My entire song list, lectures, pictures and everything else that had accumulated over the past two years on my iPod was gone. Finito. Niet. Efes. Zilch. Nada. Disappeared into cyberspace. Not transferred onto the computer or some other hard drive. Simply gone. The only thing left on the iPod were the new songs I was trying to add. So I went from 400 files to 30 in about two seconds. Yes, I checked, and all my playlists were empty. "NOOOOOOOOOOO!!"

For those of us less tech-savvy, let me mention a cute little fact. If an iPod is not attached to its "Mother Computer" which contains the iPod's entire song list, it does not automatically upload songs. The computer prompts you to transfer it all manually. Here's a life lesson: It's always a good idea to read the directions. I apparently had missed something in the prompt, so it automatically erased everything on the iPod, replacing it with the new stuff I was trying to add. This would've been okay if Mother Computer was feeling well, but Momma had crashed and was suffering from a severe case of information amnesia. So with one push of a button, it changed everything. My iPod was now dead. (Or if you were feeling especially optimistic, you could say I got a brand new one.)

I was not feeling very optimistic.

How could I be so stupid? Why didn't I read the instructions? What was I thinking? Why wasn't I thinking? All those great songs and audio lectures. The awesome pictures that had been stored only on my iPod, never transferred onto Snapfish, Flickr, Facebook -- nowhere! Arrrrg!!

It took me a while to get over this. My dear sister sent me a condolence card gently reminding me that everything is ultimately “meant to be.” She encouraged me to enjoy the present moment because "that too will not come back." I realized that she was right. Years ago, they didn't even imagine an mp3. Gotta count my blessings and move on.

Spiritual Cyberspace

Since I didn’t have any music to listen to, I had a lot of time to reflect in my iPod catastrophe. And I arrived at such an inspiring insight that I can honestly say the whole episode was 100 percent worth it. I wouldn't mind losing hundreds of iPods if it meant truly internalizing this clear and meaningful insight of what it means to start anew, to have a clean slate.

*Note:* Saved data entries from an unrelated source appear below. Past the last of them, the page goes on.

(** The head is written in place. *)
Lemma write_head_ok f l xs : head_size <= fsize f < 2 ^ 63 -> llink_ok l -> nodes_at (fbytes f) l (fsize f) xs ->
  exists s, write_head (Disc f l) = Some s /\ disc_inv s xs /\ fsize (d_file s) = fsize f.
Proof.
  intros Hs Hl Hn. unfold write_head, head_size in *. cbn [d_file d_head]. destruct (Write_ok (Lseek f 0) (head_encode l)) as (f' & Hw); [cbn; unfold file_len; rewrite head_encode_length; lia|].
  rewrite Hw. cbn [mbind option_bind]. eexists. split; [done|]. destruct (Write_size _ _ _ Hw) as [Hs' _]; [cbn; lia|]. cbn in Hs'. unfold file_len in Hs'. rewrite head_encode_length in Hs'.
  assert (E : fsize f' = fsize f) by lia. split; [|done]. split; cbn [d_file d_head]; [|rewrite E; done|done|].
  - pose proof (pread_write_same _ _ _ Hw) as Hp. rewrite head_encode_length in Hp. exact Hp.
  - rewrite E. eapply nodes_frame; [exact Hn|]. intros off n H1 _. rewrite (pread_write_other _ _ _ off n Hw); [done|]. right. cbn. unfold file_len. rewrite head_encode_length. unfold head_size in H1. lia.
Qed.

Lemma list_add_ok s xs x : disc_inv s xs -> data_ok x -> fsize (d_file s) + lnode_size (LNode true x (d_head s)) < 2 ^ 63 ->
  exists s', list_add s x = Some s' /\ disc_inv s' ((true, x) :: xs) /\ fsize (d_file s') = fsize (d_file s) + lnode_size (LNode true x (d_head s)).
Proof.
  intros [H1 H2 H3 H4] Hx Hsz. unfold list_add. destruct (lnode_roundtrip (LNode true x (d_head s)) Hx H3) as (b & He & Hlen & _). rewrite He. cbn [mbind option_bind Lseek_end].
  destruct (encode_size _ _ He) as [_ H18]. destruct (Write_ok (Lseek (d_file s) (fsize (d_file s))) b) as (f' & Hw); [cbn; lia|]. rewrite Hw. cbn [mbind option_bind].
  destruct (Write_size _ _ _ Hw) as [Hs' _]; [cbn; lia|]. cbn in Hs'. assert (E : fsize f' = fsize (d_file s) + file_len b) by lia.
  destruct (write_head_ok f' (LLink (lnode_size (LNode true x (d_head s))) (fsize (d_file s))) ((true, x) :: xs)) as (s' & Hwh & Hinv & Hsz').
  - unfold head_size in *. lia.
  - unfold llink_ok, in_u64, head_size in *. cbn. lia.
  - exists (d_head s), b. cbn [node_bytes node_off]. split_and!; try done; try (unfold head_size in *; lia).
    + exact (pread_write_same _ _ _ Hw).
    + eapply nodes_frame; [exact H4|]. intros off n _ Hle. apply (pread_write_other _ _ _ off n Hw). left. exact Hle.
  - exists s'. split; [exact Hwh|]. split; [exact Hinv|]. lia.
Qed.

Lemma list_restart_ok s xs : disc_inv s xs -> exists s', list_init (Some (d_file s)) = Some s' /\ disc_inv s' xs /\ fsize (d_file s') = fsize (d_file s).
Proof.
  intros [H1 H2 H3 H4]. cbn [list_init]. unfold read_head, head_size in *. rewrite Read_ok by (cbn; lia). cbn [mbind option_bind Lseek fpos fbytes]. change (Z.to_nat 16) with 16%nat. rewrite H1, head_roundtrip by done.
  eexists. split; [done|]. split; [|done]. by split.
Qed.

Lemma list_new_ok : exists s, list_init None = Some s /\ disc_inv s [] /\ fsize (d_file s) = head_size.
Proof.
  eexists. split; [vm_compute; reflexivity|]. split; [|done]. split; cbn; [by vm_compute|unfold head_size; lia|unfold llink_ok, in_u64; cbn; lia|done].
Qed.

(** The bytes a command adds to the file. *)
Definition cmd_bytes (c : lcmd) : Z := match c with LAdd x => file_len (cstr x) + 18 | _ => 0 end.
Definition cmd_ok (c : lcmd) : Prop := match c with LAdd x | LDel x => data_ok x | LRestart => True end.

First the background: Judaism has a concept called Teshuva. When we make a mistake, we have two choices: We can either justify it -- “I was tired,” “He had it coming to him,” “It’s my parents’ fault,” etc. Or we can regret it -- truly regret it, to the point where I genuinely wish I had never done it. Even more, to transform my thinking to the point where if I’m ever in such a situation again, I will make the right choice. That is Teshuva -- a “return” to what our soul really wants to do.

Now here’s the amazing thing: If I achieve this turnaround, the historical record -- the video of my life -- gets re-edited, totally deleting the mistake. It's as if it never happened.

So I as sat there staring at my blank iPod, I wondered: How does Teshuva really work? If you did something wrong, how can it be truly deleted?

And then I realized: When we push that button, the button of sincere Teshuva, when we transfer our true feelings of regret, it changes everything. It utterly deletes the old files. Gone.

Teshuva not only erases the mistakes, it actually turns them into something positive.

Everything in the physical realm is a reflection of the spiritual realm. If history can be permanently, irretrievably deleted forevermore from an mp3, then through the power of Teshuva, the Almighty can surely delete our misdeeds from the spiritual software to the point where scrolling through the playlist entitled "Mistakes" is totally blank.

But it goes beyond this. Teshuva not only erases the mistakes, it actually turns them into positive acts (mitzvot). How does this amazing transformation work? When our mistake becomes the inspiration -- the catalyst -- for self-reflection and positive growth, that original mistake now occupies a positive place in our life. In that way, the “mistake” becomes a “mitzvah.”

Imagine your iPod going from 30 songs to 400 or more (millions? billions?). Imagine all the songs, audio books and awesome photos you ever dreamed of, all arranged in amazing playlists. Teshuva really works. It can delete, replace and cleanse all our mistakes, sending them into the dust bin of Spiritual Cyberspace.